Try it:
Give again only those lines from the start of the entries through the line holding "- destruct (ExpiresAt entry <? later) eqn:Hexp; [reflexivity", leaving them as they are.
[Start of section]
(** X8.  An entry stored with [SetWithMetadata] is validated on the way out:
    past its expiry, or under a non-empty expected checksum that differs from
    its own, the call misses and the entry is deleted; otherwise the call
    returns the value inside the entry and the entry stays. *)
Theorem GetWithValidation_after_SetWithMetadata :
  forall (V : Type) (c c' : SmartCache V) (key : string) (entry : CacheEntry V)
         (now : Z) (order1 order2 : list string) (expectedChecksum : string) (later : Z),
    SetWithMetadata c key entry now order1 order2 = (c', true) ->
    let r := GetWithValidation c' key expectedChecksum later in
    (ExpiresAt entry < later ->
       snd r = None /\ lru_find (lru (fst r)) key = None) /\
    (later <= ExpiresAt entry -> expectedChecksum <> "" ->
     Checksum entry <> expectedChecksum ->
       snd r = None /\ lru_find (lru (fst r)) key = None) /\
    (later <= ExpiresAt entry ->
     expectedChecksum = "" \/ Checksum entry = expectedChecksum ->
       snd r = Some (Value entry) /\ lru_find (lru (fst r)) key = Some (EntryRef entry)).
Proof.
  intros V c c' key entry now o1 o2 expected later HSet r.
  assert (Hheld : lru_find (lru c') key = Some (EntryRef entry))
    by (eapply Set_true_holds; exact HSet).
  assert (Hdeleted : forall c1 : SmartCache V, lru_find (lru (Delete c1 key)) key = None)
    by (intros c1; rewrite lru_Delete; apply lru_find_remove_eq).
  pose proof (lru_Get_same c' key later) as Hsame. rewrite Hheld in Hsame.
  subst r. unfold GetWithValidation.
  destruct (Get c' key later) as [c1 got] eqn:HGet.
  assert (Hgot : got = Some (EntryRef entry)).
  { pose proof (Get_found c' key later _ Hheld) as Hf. now rewrite HGet in Hf. }
  subst got. simpl in Hsame.
  repeat split.
  - destruct (ExpiresAt entry <? later) eqn:Hexp; [reflexivity | apply Z.ltb_ge in Hexp; lia].
  - destruct (ExpiresAt entry <? later) eqn:Hexp; [apply Hdeleted | apply Z.ltb_ge in Hexp; lia].
  - apply Z.ltb_ge in H. rewrite H.
    apply String.eqb_neq in H0, H1. now rewrite H0, H1.
  - apply Z.ltb_ge in H. rewrite H.
    apply String.eqb_neq in H0, H1. rewrite H0, H1. apply Hdeleted.
  - apply Z.ltb_ge in H. rewrite H. destruct H0 as [-> | <-].
    + reflexivity.
    + rewrite String.eqb_refl, andb_false_r. reflexivity.
  - apply Z.ltb_ge in H. rewrite H. destruct H0 as [-> | <-].
    + exact Hsame.
    + rewrite String.eqb_refl, andb_false_r. exact Hsame.
Qed.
[End of section]
Solution:
(** X8.  An entry stored with [SetWithMetadata] is validated on the way out:
    past its expiry, or under a non-empty expected checksum that differs from
    its own, the call misses and the entry is deleted; otherwise the call
    returns the value inside the entry and the entry stays. *)
Theorem GetWithValidation_after_SetWithMetadata :
  forall (V : Type) (c c' : SmartCache V) (key : string) (entry : CacheEntry V)
         (now : Z) (order1 order2 : list string) (expectedChecksum : string) (later : Z),
    SetWithMetadata c key entry now order1 order2 = (c', true) ->
    let r := GetWithValidation c' key expectedChecksum later in
    (ExpiresAt entry < later ->
       snd r = None /\ lru_find (lru (fst r)) key = None) /\
    (later <= ExpiresAt entry -> expectedChecksum <> "" ->
     Checksum entry <> expectedChecksum ->
       snd r = None /\ lru_find (lru (fst r)) key = None) /\
    (later <= ExpiresAt entry ->
     expectedChecksum = "" \/ Checksum entry = expectedChecksum ->
       snd r = Some (Value entry) /\ lru_find (lru (fst r)) key = Some (EntryRef entry)).
Proof.
  intros V c c' key entry now o1 o2 expected later HSet r.
  assert (Hheld : lru_find (lru c') key = Some (EntryRef entry))
    by (eapply Set_true_holds; exact HSet).
  assert (Hdeleted : forall c1 : SmartCache V, lru_find (lru (Delete c1 key)) key = None)
    by (intros c1; rewrite lru_Delete; apply lru_find_remove_eq).
  pose proof (lru_Get_same c' key later) as Hsame. rewrite Hheld in Hsame.
  subst r. unfold GetWithValidation.
  destruct (Get c' key later) as [c1 got] eqn:HGet.
  assert (Hgot : got = Some (EntryRef entry)).
  { pose proof (Get_found c' key later _ Hheld) as Hf. now rewrite HGet in Hf. }
  subst got. simpl in Hsame.
  repeat split.
  - destruct (ExpiresAt entry <? later) eqn:Hexp; [reflexivity | apply Z.ltb_ge in Hexp; lia].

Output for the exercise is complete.